Canola industry leaders have been worried about verticillium stripe and its impact on crop yields for several years.

Reports out of Europe suggest the fungal disease could cause losses of 10 to 50 percent on oilseed rape. However, extreme losses are usually confined to a small number of fields in England and northern Europe.

University of Alberta scientists will soon publish a Canadian estimate to nail down what verticillium means for yield.

“We were the ones who gave the blackleg yield loss model … and the clubroot yield loss model,” said Sheau-Fang Hwang, a plant pathologist with the U of A. “So, everyone expects we will … (provide) the verticillium yield loss model.”

Hwang and her colleagues hoped to release their results this year, but publication will be delayed until 2024.

Verticillium stripe is a relatively new disease for canola growers in Western Canada.

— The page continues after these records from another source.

Lemma genetic_forEach_swap_count : forall ch gs st i st' i',
    GeneticSwapOptimizer.forEach (Some ch) gs (st, i) = Ok (st', i') ->
    st_insertedSwaps st <= i -> i <= length ch ->
    st_insertedSwaps st' <= i' /\ i' <= length ch.
Proof.
  intros ch gs. induction gs as [|g gs IH]; intros st i st' i' H Hs Hi;
    simpl in H.
  - injection H as <- <-. auto.
  - destruct (GeneticSwapOptimizer.processGate (Some ch) (st, i) g)
      as [[st2 i2]|] eqn:E; [|discriminate].
    apply IH in H; [exact H| |];
      unfold GeneticSwapOptimizer.processGate in E;
      destruct (QuantumCircuit.gqubits g) as [|c [|t [|x l]]];
      try (injection E as <- <-; simpl; assumption);
      unfold GeneticSwapOptimizer.run_swap_loop in E;
      destruct (GeneticSwapOptimizer.swap_loop _ c t st i) as [[st1 i1]|] eqn:El;
      try discriminate;
      injection E as <- <-;
      apply genetic_loop_swap_count in El;
      destruct El as (L1 & L2 & L3);
      destruct (addPenalty_fields st1 c t) as (_ & _ & F3 & _);
      rewrite length_skipn in L2; simpl; try rewrite F3; lia.
Qed.

(** A replay of a chromosome inserts at most as many swaps as the
    chromosome has entries. *)
Lemma replay_swap_count : forall circuit hw ch r hw',
    GeneticSwapOptimizer.applyChromosome circuit hw (Some ch) = Ok (r, hw') ->
    insertedSwaps r <= length ch.
Proof.
  intros circuit hw ch r hw' H. unfold GeneticSwapOptimizer.applyChromosome in H.
  destruct (GeneticSwapOptimizer.forEach _ _ _) as [[st i]|] eqn:E; [|discriminate].
  injection H as <- _. simpl.
  apply genetic_forEach_swap_count in E; simpl; lia.
Qed.

Lemma null_processGate_no_swap : forall st i g st' i',
    GeneticSwapOptimizer.processGate None (st, i) g = Ok (st', i') ->
    st_insertedSwaps st' = st_insertedSwaps st
    /\ exists s, st_steps st' = st_steps st ++ [s] /\ is_swap s = false.
Proof.
  intros st i g st' i' E. unfold GeneticSwapOptimizer.processGate in E.
  destruct (QuantumCircuit.gqubits g) as [|c [|t [|x l]]];
    try (injection E as <- <-; split; [reflexivity|];
         eexists; split; reflexivity).
  unfold GeneticSwapOptimizer.run_swap_loop in E.
  destruct (Topology.isConnected _ _ _); [|discriminate].
  injection E as <- <-.
  destruct (addPenalty_fields st c t) as (F1 & _ & F3 & _).
  split; [simpl; exact F3|]. eexists. split; [simpl; rewrite F1|]; reflexivity.
Qed.

Lemma replay_null_no_swap : forall circuit hw r hw',
    GeneticSwapOptimizer.applyChromosome circuit hw None = Ok (r, hw') ->
    insertedSwaps r = 0 /\ Forall (fun s => is_swap s = false) (steps r).
Proof.
  intros circuit hw r hw' H. unfold GeneticSwapOptimizer.applyChromosome in H.
  destruct (GeneticSwapOptimizer.forEach _ _ _) as [[st i]|] eqn:E; [|discriminate].
  injection H as <- _. simpl.
  assert (K : forall gs st i st' i',
             GeneticSwapOptimizer.forEach None gs (st, i) = Ok (st', i') ->
             st_insertedSwaps st = 0 ->
             Forall (fun s => is_swap s = false) (st_steps st) ->
             st_insertedSwaps st' = 0
             /\ Forall (fun s => is_swap s = false) (st_steps st')).
  { clear. induction gs as [|g gs IH]; intros st i st' i' H Hs Hf; simpl in H.
    - injection H as <- <-. auto.
    - destruct (GeneticSwapOptimizer.processGate None (st, i) g)
        as [[st2 i2]|] eqn:E; [|discriminate].
      apply null_processGate_no_swap in E. destruct E as (E1 & s & E2 & E3).
      apply IH in H; [exact H|congruence|].
      rewrite E2. apply Forall_app. split; [exact Hf|].
      constructor; [exact E3|constructor]. }
  eapply K; [exact E|reflexivity|constructor].
Qed.

Lemma genetic_forEach_edge_swaps_result : forall circuit hw ch r hw',
    Forall (gene_on_edge (Topology.graph hw)) ch ->
    GeneticSwapOptimizer.applyChromosome circuit hw (Some ch) = Ok (r, hw') ->
    Forall (swap_on_edge (Topology.graph hw)) (steps r).
Proof.
  intros circuit hw ch r hw' Hg H.
  unfold GeneticSwapOptimizer.applyChromosome in H.
  destruct (GeneticSwapOptimizer.forEach _ _ _) as [[st i]|] eqn:E;
    [|discriminate].
  injection H as <- _.
  apply (genetic_forEach_edge_swaps _ (Some ch) _ _ _ _ _ Hg E
                                    (edge_swaps_init _ _)).
Qed.

(** What [GeneticSwapOptimizer.map] returns is the replay of a chromosome
    the search produced: every inserted swap joins two adjacent physical
    qubits, and there are at most [maxSwapsPerChromosome] of them (eight
    unless configured), however many the circuit would need. The random
    numbers are taken in [[0, 1)], as [Math.random] gives them. *)
Theorem genetic_swaps_are_bounded : forall circuit hw o rnd r hw',
    unit_interval rnd ->
    GeneticSwapOptimizer.map circuit hw o rnd = Ok (r, hw') ->
    insertedSwaps r
    <= GeneticSwapOptimizer.maxSwapsPerChromosome (GeneticSwapOptimizer.makeConfig o)
    /\ Forall (swap_on_edge (Topology.graph hw)) (steps r).
Proof.
  intros circuit hw o rnd r hw' Hrnd H.
  set (cfg := GeneticSwapOptimizer.makeConfig o) in *.
  assert (Hmax : 0 < GeneticSwapOptimizer.maxSwapsPerChromosome cfg)
    by (apply or_default_pos; lia).
  unfold GeneticSwapOptimizer.map in H. fold cfg in H.
  destruct (GeneticSwapOptimizer.gbind _ _ rnd _) as [[best e]|] eqn:E;
    [|discriminate].
  assert (P : preserves (Topology.graph hw) rnd
                (fun b => match b with
                          | Some c => chromosome_ok
                                        (Topology.graph hw)
                                        (GeneticSwapOptimizer.maxSwapsPerChromosome cfg)
                                        c
                          | None => True
                          end)
                (GeneticSwapOptimizer.gbind
                   (GeneticSwapOptimizer.initializePopulation cfg)
                   (fun population =>
                      GeneticSwapOptimizer.evolve
                        circuit cfg (GeneticSwapOptimizer.generations cfg)
                        population None GeneticSwapOptimizer.FNegInf 0
                        (GeneticSwapOptimizer.initialMutationRate cfg)))).
  { eapply preserves_bind.
    - now apply preserves_initializePopulation.
    - intros pop Hpop. apply preserves_evolve; auto. }
  destruct (P (GeneticSwapOptimizer.mkEnv 0 [] hw) _ _ eq_refl E) as [Hbest Hg].
  destruct best as [c|].
  - destruct Hbest as (G1 & L1 & M1). split.
    + apply replay_swap_count in H. lia.
    + rewrite <- Hg.
      eapply (genetic_forEach_edge_swaps_result circuit); [|exact H].
      rewrite Hg. exact G1.
  - apply replay_null_no_swap in H. destruct H as [H1 H2]. split; [lia|].
    eapply Forall_impl; [|exact H2]. intros s Hs. destruct s; [discriminate|exact I].
Qed.

Lemma genetic_swaps_are_bounded_example :
  exists r hw',
    GeneticSwapOptimizer.map
      circuitA lnn3
      (GeneticSwapOptimizer.mkOptions (Some 2) (Some 1) None None None None
                                      None None)
      (fun _ => 0%Q)
    = Ok (r, hw')
    /\ insertedSwaps r <= 8.
Proof.
  eexists. eexists. split; [vm_compute; reflexivity|].
  refine (proj1 (genetic_swaps_are_bounded
                   circuitA lnn3
                   (GeneticSwapOptimizer.mkOptions (Some 2) (Some 1) None None
                                                   None None None None)
                   (fun _ => 0%Q) _ _ _ _)).
  - intro i. split; [apply Qle_refl|reflexivity].
  - vm_compute. reflexivity.
Defined.

(** * The benchmark circuits *)

Lemma extends_refl : forall n c, extends_by n 0 c c.
Proof.
  intros n c. split; [reflexivity|]. exists []. rewrite app_nil_r.
  repeat split. constructor.
Qed.

Lemma extends_trans : forall n k1 k2 c1 c2 c3,
    extends_by n k1 c1 c2 -> extends_by n k2 c2 c3 ->
    extends_by n (k1 + k2) c1 c3.
Proof.
  intros n k1 k2 c1 c2 c3 (N1 & m1 & G1 & L1 & F1) (N2 & m2 & G2 & L2 & F2).
  split; [congruence|]. exists (m1 ++ m2). split; [|split].
  - rewrite G2, G1. now rewrite app_assoc.
  - rewrite length_app. lia.
  - apply Forall_app. auto.
Qed.

Lemma extends_push : forall n c ty qs,
    Forall (fun q => q < n) qs ->
    routable n (QuantumCircuit.mkGate ty qs) ->
    extends_by n 1 c
               (QuantumCircuit.mk (QuantumCircuit.nQubits c)
                  (QuantumCircuit.gates c ++ [QuantumCircuit.mkGate ty qs])).
Proof.
  intros n c ty qs Hq Hr. split; [reflexivity|].
  exists [QuantumCircuit.mkGate ty qs].
  split; [reflexivity|]. split; [reflexivity|].
  constructor; [|constructor]. split; assumption.
Qed.

(** Names the circuit the next [addGate] makes, with what it adds. *)
Ltac add_gate n c1 H1 :=
  match goal with
  | |- context [QuantumCircuit.mk (QuantumCircuit.nQubits ?c)
                  (QuantumCircuit.gates ?c ++ [QuantumCircuit.mkGate ?ty ?qs])] =>
      assert (H1 : extends_by n 1 c
                     (QuantumCircuit.mk (QuantumCircuit.nQubits c)
                        (QuantumCircuit.gates c ++ [QuantumCircuit.mkGate ty qs])))
        by (apply extends_push;
            [repeat constructor; lia
            |unfold routable; simpl; try exact I; lia]);
      remember (QuantumCircuit.mk (QuantumCircuit.nQubits c)
                  (QuantumCircuit.gates c ++ [QuantumCircuit.mkGate ty qs])) as c1
  end.

Lemma qft_inner_extends : forall n i k c,
    i < n -> k <= i ->
    exists c', Benchmarks.qft_inner i k c = Ok c' /\ extends_by n k c c'.
Proof.
  intros n i k. induction k as [|j IH]; intros c Hi Hk; simpl.
  - exists c. split; [reflexivity|apply extends_refl].
  - add_gate n c1 H1.
    destruct (IH c1 Hi ltac:(lia)) as (c' & E' & H').
    exists c'. split; [exact E'|].
    exact (extends_trans n 1 j _ _ _ H1 H').
Qed.

Lemma qft_outer_extends : forall n k c,
    k <= n ->
    exists c', Benchmarks.qft_outer k c = Ok c' /\ extends_by n (triangle k) c c'.
Proof.
  intros n k. induction k as [|i IH]; intros c Hk; simpl.
  - exists c. split; [reflexivity|apply extends_refl].
  - add_gate n c1 H1.
    destruct (qft_inner_extends n i i c1 ltac:(lia) (le_n _)) as (c2 & E2 & H2).
    rewrite E2. simpl.
    destruct (IH c2 ltac:(lia)) as (c' & E' & H').
    exists c'. split; [exact E'|].
    replace (S (i + triangle i)) with (1 + i + triangle i) by lia.
    exact (extends_trans n _ _ _ _ _ (extends_trans n _ _ _ _ _ H1 H2) H').
Qed.

Lemma h_layer_extends : forall n k i c,
    i + k <= n ->
    exists c', Benchmarks.h_layer k i c = Ok c' /\ extends_by n k c c'.
Proof.
  intros n k. induction k as [|k IH]; intros i c H; simpl.
  - exists c. split; [reflexivity|apply extends_refl].
  - add_gate n c1 H1.
    destruct (IH (S i) c1 ltac:(lia)) as (c' & E' & H').
    exists c'. split; [exact E'|].
    exact (extends_trans n 1 k _ _ _ H1 H').
Qed.

Lemma grover_inner_extends : forall n k i c,
    i + k <= n - 1 ->
    exists c', Benchmarks.grover_inner n k i c = Ok c'
               /\ extends_by n (grover_inner_count n k i) c c'.
Proof.
  intros n k. induction k as [|k IH]; intros i c H; simpl.
  - exists c. split; [reflexivity|apply extends_refl].
  - add_gate n c1 H1.
    destruct (Nat.ltb_spec i (n - 2)) as [L|L].
    + simpl. add_gate n c2 H2.
      destruct (IH (S i) c2 ltac:(lia)) as (c' & E' & H').
      exists c'. split; [exact E'|].
      exact (extends_trans n 2 _ _ _ _ (extends_trans n 1 1 _ _ _ H1 H2) H').
    + simpl.
      destruct (IH (S i) c1 ltac:(lia)) as (c' & E' & H').
      exists c'. split; [exact E'|].
      exact (extends_trans n 1 _ _ _ _ H1 H').
Qed.

Lemma grover_inner_count_all : forall n k i,
    i + k = n - 1 -> grover_inner_count n k i = k + (k - 1).
Proof.
  intros n k. induction k as [|k IH]; intros i H; simpl; [reflexivity|].
  destruct (Nat.ltb_spec i (n - 2)) as [L|L].
  - rewrite IH by lia. lia.
  - assert (k = 0) by lia. subst k. reflexivity.
Qed.

Lemma grover_outer_extends : forall n k c,
    2 <= n ->
    exists c', Benchmarks.grover_outer n k c = Ok c'
               /\ extends_by n (k * (1 + ((n - 1) + (n - 2)))) c c'.
Proof.
  intros n k. induction k as [|k IH]; intros c Hn; simpl.
  - exists c. split; [reflexivity|apply extends_refl].
  - add_gate n c1 H1.
    destruct (grover_inner_extends n (n - 1) 0 c1 ltac:(lia)) as (c2 & E2 & H2).
    rewrite E2. simpl. rewrite grover_inner_count_all in H2 by lia.
    destruct (IH c2 Hn) as (c' & E' & H').
    exists c'. split; [exact E'|].
    replace (S (n - 1 + (n - 2) + k * S (n - 1 + (n - 2))))
      with (1 + (n - 1 + (n - 1 - 1)) + k * (1 + (n - 1 + (n - 2)))) by lia.
    exact (extends_trans n _ _ _ _ _ (extends_trans n _ _ _ _ _ H1 H2) H').
Qed.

It was first discovered in 2014 near Winnipeg.

The fungus, Verticillium longisporum, infects canola and produces tiny, pepper-like sclerotia on or inside the stem of the plant. The sclerotia fall on the soil and into crop stubble after harvest. The small particles move with wind and water to other locations. Farmers can also pick up the fungus on their equipment and boots and transport it to other fields.

The infection interferes with the uptake of water and nutrients. Symptoms include early ripening, plant stunting and leaf chlorosis and shredding or striping of the stem tissue. The symptoms usually appear later in the growing season.

“Looking for verticillium, you have to slough off that outer stem wall … to reveal the micro-sclerotia. That’s a really key (part) of diagnosis,” said Justine Cornelsen, agronomic and regulatory services manager with BrettYoung Seeds and a former agronomist with the Canola Council of Canada.

On the Prairies, verticillium is most common in Manitoba, where it appeared in 40 percent of canola fields in 2022.

“In Manitoba, we don’t talk much about clubroot. We talk about verticillium,” said Cornelsen, who lives near Virden, Man.

The disease is also spreading across Saskatchewan. It was detected in dozens of eastern Saskatchewan fields in 2022 and in other regions this summer.

Earlier this year, Hwang authored a paper saying verticillium is a significant threat to canola production in Canada. When verticillium and blackleg are present in the same field, the two fungal diseases seem to join forces.

“(When) inoculated together in field and greenhouse experiments, blackleg severity and yield losses increased relative to when (the blackleg pathogen) was applied on its own. The severity of verticillium stripe also tended to increase,” says the 2023 paper, published in Plants.

“The results suggest that the interaction between (blackleg and verticillium) may cause more severe losses in canola.”

Cornelsen has been keeping a close eye on verticillium since it first appeared in Manitoba a decade ago.